[Bug 1943765] Re: ipmitool "timing" flags are not working as expected causing failure to manage power of baremetal nodes

Hemanth Nakkina 1943765 at bugs.launchpad.net
Thu Sep 23 05:11:10 UTC 2021


I have verified ironic-conductor ipmitool commands behaviour with the
above PPA in #2 (On focal ussuri)


With configuration use_ipmitool_retries = False, ironic-conductor runs below command until 60 seconds timeout expiry.
Command: ipmitool -I lanplus -H 10.5.0.5:9999 -L ADMINISTRATOR -U test -R 1 -N 5 -f /tmp/tmpmt5292he power status

OpenStack commands used for testing:
/snap/bin/openstack baremetal node create --driver ipmi --driver-info ipmi_address=10.5.0.5:9999 --driver-info ipmi_username=test --driver-info ipmi_password=test
/snap/bin/openstack baremetal node list
/snap/bin/openstack baremetal node power on <node id>

-- 
You received this bug notification because you are a member of Ubuntu
OpenStack, which is subscribed to ironic in Ubuntu.
https://bugs.launchpad.net/bugs/1943765

Title:
  ipmitool "timing" flags are not working as expected causing failure to
  manage power of baremetal nodes

Status in charm-ironic-conductor:
  New
Status in ironic package in Ubuntu:
  New

Bug description:
  In a focal-ussuri cloud environment where there is some amount of
  packet loss between the ironic-conductor and the BMC network, I'm
  experiencing random timeout issues with ipmitool failures.

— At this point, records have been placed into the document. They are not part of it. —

Definition docker_manager : ContainerManager docker string := {|
  docker_available := fun _ => true;
  image_exists := fun tag d => bool_decide (tag ∈ images d);
  tag_image := fun source_tag target_tag d =>
    if bool_decide (source_tag ∈ images d)
    then Ok {| images := target_tag :: images d;
               containers := containers d; prune_ok := prune_ok d |}
    else Raise DockerError;
  build_image := fun _ tag _ _ d =>
    Ok {| images := tag :: images d; containers := containers d; prune_ok := prune_ok d |};
  images_prune := fun d => if prune_ok d then Some (0%nat, 0%Z, d) else None;
  get_container := has_container;
  is_container_running := fun name d =>
    bool_decide ((name, true) ∈ containers d);
  cm_create_container := fun args d =>
    Ok (ca_name args,
        {| images := images d;
           containers := (ca_name args, false) :: containers d;
           prune_ok := prune_ok d |});
  cm_start_container := fun c d => Ok (set_running c d);
  cm_stop_container := fun name d =>
    match name with
    | SStr s =>
        if bool_decide (s ∈ map fst (containers d))
        then Ok {| images := images d;
                   containers := map (fun c => if String.eqb (fst c) s then (s, false) else c)
                                     (containers d);
                   prune_ok := prune_ok d |}
        else Raise DockerError
    | _ => Raise DockerError
    end;
  id_of := fun c => c;
|}.

Definition python : ProfileDefinition := {|
  name := "python";
  description := "Python";
  versions := ["3.11"; "3.12"];
  default_version := "3.12";
  system_dependencies := ["python3"];
  env_vars := [];
  docker_layers := [];
  post_install := [];
|}.

Definition nodejs : ProfileDefinition := {|
  name := "nodejs";
  description := "Node.js";
  versions := ["18"; "20"];
  default_version := "20";
  system_dependencies := [];
  env_vars := [];
  docker_layers := [];
  post_install := [];
|}.

Definition profile_catalog : ProfileLoader.catalog :=
  fun nm =>
    if String.eqb nm "python" then Some python
    else if String.eqb nm "nodejs" then Some nodejs
    else None.

Definition claude : Provider text := {|
  provider_name := "claude";
  validate_config := fun _ => Ok tt;
  get_mount_paths := [".claude"];
  get_docker_env_vars := [];
  get_required_ports := fun _ _ _ => [];
|}.

Definition config : Config := {|
  project_name := "demo";
  profiles := ["python:3.12"; "nodejs:20"];
  mounts := [];
  base_image := "debian:bookworm-slim";
|}.

Definition env : Env text docker string := {|
  yaml_dump := dump;
  yaml_safe_load := safe_load;
  isoformat_now := fun n => "2025-01-01T00:00:0" +:+ pretty n +:+ "+00:00";
  load_config := Ok config;
  catalog := profile_catalog;
  providers := fun nm => if String.eqb nm "claude" then Some claude else None;
  manager := docker_manager;
  aibox_dir := "/home/u/.aibox/projects/demo-0a1b2c3d";
  project_dir := "/home/u/demo";
  os_access := fun _ => true;
  chmod_ok := fun _ => true;
  resolve := fun s => s;
  host_exists := fun _ => true;
|}.

Definition start_world (fs : node text) (prune_succeeds : bool) : world text docker :=
  {| w_fs := fs;
     w_docker := {| images := []; containers := []; prune_ok := prune_succeeds |};
     w_ticks := 0;
     w_calls := [] |}.

(** A slot configured for [claude] and not started yet. *)
Definition configured_fs : node text :=
  saved [(1%Z, Slot.record "claude" "" "2024-06-01T08:00:00+00:00"
                     "2024-06-01T08:00:00+00:00")].

(** A world in which slot 1 was started. *)
Definition started_world : world text docker :=
  {| w_fs := saved [(1%Z, Slot.record "claude" "aibox-demo-1" "t0" "t1")];
     w_docker := {| images := []; containers := [("aibox-demo-1", true)];
                    prune_ok := true |};
     w_ticks := 2;
     w_calls := [] |}.

(** The directory of a slot with the record [d]. *)
Definition slot_node (d : dict) : node text :=
  Dir {[ "metadata.yml" := File (dump (YMap d)) ]}.

Definition gemini_record : dict :=
  Slot.record "gemini" "aibox-demo-2" "2024-06-02T08:00:00+00:00"
    "2024-06-03T09:30:00+00:00".

Definition openai_record : dict :=
  Slot.record "openai" "aibox-demo-5" "2024-06-05T08:00:00+00:00"
    "2024-06-06T09:30:00+00:00".

(** A store with the slots 2 and 5. *)
Definition gapped_fs : node text :=
  Dir {[ "slots" := Dir (<["slot-2" := slot_node gemini_record]>
                           {[ "slot-5" := slot_node openai_record ]}) ]}.

(** A store with slot 2 and a directory [slot-1] that has no record. *)
Definition orphan_fs : node text :=
  Dir {[ "slots" := Dir (<["slot-1" := Dir ∅]>
                           {[ "slot-2" := slot_node gemini_record ]}) ]}.

End Sim.

(** ** Notions used in the statements *)

(** A list is in the order of [le] on the keys. *)
Definition key_sorted {A K} (le : K -> K -> bool) (key : A -> K) (l : list A) : Prop :=
  StronglySorted (fun a b => le (key a) (key b) = true) l.

Definition is_hex (c : ascii) : bool :=
  bool_decide (c ∈ list_ascii_of_string "0123456789abcdef").

(** [n] characters, all of them hexadecimal digits. *)
Definition hex_string (n : nat) (s : string) : Prop :=
  String.length s = n /\ Forall (fun c => is_hex c = true) (list_ascii_of_string s).

(** What is assumed of PyYAML: loading what was dumped gives the value
    back. *)
Definition yaml_roundtrip {text : Type}
    (yaml_dump : yaml -> text) (yaml_safe_load : text -> option yaml) : Prop :=
  forall y, yaml_safe_load (yaml_dump y) = Some y.

Definition is_digit (c : ascii) : Prop := exists d, Py.digit c = Some d.

(** The dictionary [list_slots] builds for slot [n] with record [d]. *)
Definition entry (n : Z) (d : dict) : dict := Py.update [("slot", SInt n)] d.

(** [x] is the directory of a slot whose record parses: its metadata file
    loads as the mapping [d], which is not empty, has distinct keys as any
    [dict] and no key ["slot"]. *)
Definition holds_record {text : Type} (yaml_safe_load : text -> option yaml)
    (x : node text) (d : dict) : Prop :=
  exists es t,
    x = Dir es /\ es !! "metadata.yml" = Some (File t)
    /\ yaml_safe_load t = Some (YMap d)
    /\ d <> [] /\ NoDup (map fst d) /\ Py.lookup "slot" d = None.

(** Every entry of a [slots] directory is the directory [slot-<n>] of a
    slot [n >= 1] whose record parses. *)
Definition slots_parse {text : Type} (yaml_safe_load : text -> option yaml)
    (slots : gmap string (node text)) : Prop :=
  forall nm x, slots !! nm = Some x ->
    exists n d, (1 <= n)%Z /\ nm = Slot.slot_name n /\ holds_record yaml_safe_load x d.

(** A slot store in which all slot records parse: the [slots] directory,
    if there is one, holds slot directories whose records parse and
    nothing else. *)
Definition all_records_parse {text : Type} (yaml_safe_load : text -> option yaml)
    (fs : node text) : Prop :=
  exists root,
    fs = Dir root
    /\ match root !! "slots" with
       | None => True
       | Some (File _) => False
       | Some (Dir slots) => slots_parse yaml_safe_load slots
       end.

(** The tree with [slots] as its [slots] directory. *)
Definition with_slots {text : Type} (root slots : gmap string (node text)) : node text :=
  Dir (<["slots" := Dir slots]> root).

(** The record after [renumber_slots] has written back the two timestamps
    of the listing entry [slot_data]. *)
Definition restamp (slot_data d : dict) : dict :=
  Py.set "last_used" (Py.get "last_used" slot_data)
    (Py.set "created_at" (Py.get "created_at" slot_data) d).

(** Slot [n] is there with a record that parses as [d]. *)
Definition slot_ok {text : Type} (yaml_safe_load : text -> option yaml)
    (slots : gmap string (node text)) (n : Z) (d : dict) : Prop :=
  exists x, slots !! Slot.slot_name n = Some x /\ holds_record yaml_safe_load x d.

(** [a] is the listing entry of a slot that is there. *)
Definition listed {text : Type} (yaml_safe_load : text -> option yaml)
    (slots : gmap string (node text)) (a : Z * dict) : Prop :=
  exists d, slot_ok yaml_safe_load slots (fst a) d /\ snd a = entry (fst a) d.

(** Every entry of the [slots] directory is named after a slot number. *)
Definition named {text : Type} (slots : gmap string (node text)) : Prop :=
  forall nm, is_Some (slots !! nm) -> exists j, (1 <= j)%Z /\ nm = Slot.slot_name j.

(** The calls [evs] were made between the worlds [w] and [w']. *)
Definition extends {text E : Type} (w w' : world text E) (evs : list event) : Prop :=
  w_calls w' = w_calls w ++ evs.

(** ** Project names and storage directories ([aibox/utils/hash.py])

    The functions of this module start from [Path(project_dir).resolve()],
    which depends on the working directory and on the links of the host:
    they are given its text, [str(Path(project_dir).resolve())]. *)

Module Hash.

(** [generate_project_hash] *)
Definition generate_project_hash (abs_path : string) : string :=
  Str.take 8 (Sha256.hexdigest abs_path).

(** [get_project_name]: [Path.name], the last component of the path, and
    the empty string for the root. *)
Definition get_project_name (abs_path : string) : string :=
  List.last (Volumes.parts abs_path) "".

(** [get_project_storage_dir] *)
Definition get_project_storage_dir (abs_path : string) : string :=
  get_project_name abs_path +:+ "-" +:+ generate_project_hash abs_path.

End Hash.

(** ** More of the Dockerfile generator ([aibox/profiles/generator.py]) *)

Module Dockerfile.
Import PyStr.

  The root issue I'm having is that using:

  ipmitool -R 12 -N 5 <command>

  is resulting in ipmitool hanging for 60 seconds (12 commands are sent
  even though the session is never properly started) and then timing out
  within the ironic-conductor application, causing "clean failed" state
  when transitioning a node from 'manage' to 'provide' status.

  Ultimately, it appears that ussuri runs this bit of code that
  determines that ipmitool accepts -R and -N flags and instead of
  performing retries of ipmitool within the ironic code, it relies on
  ipmitool to perform all of the retries.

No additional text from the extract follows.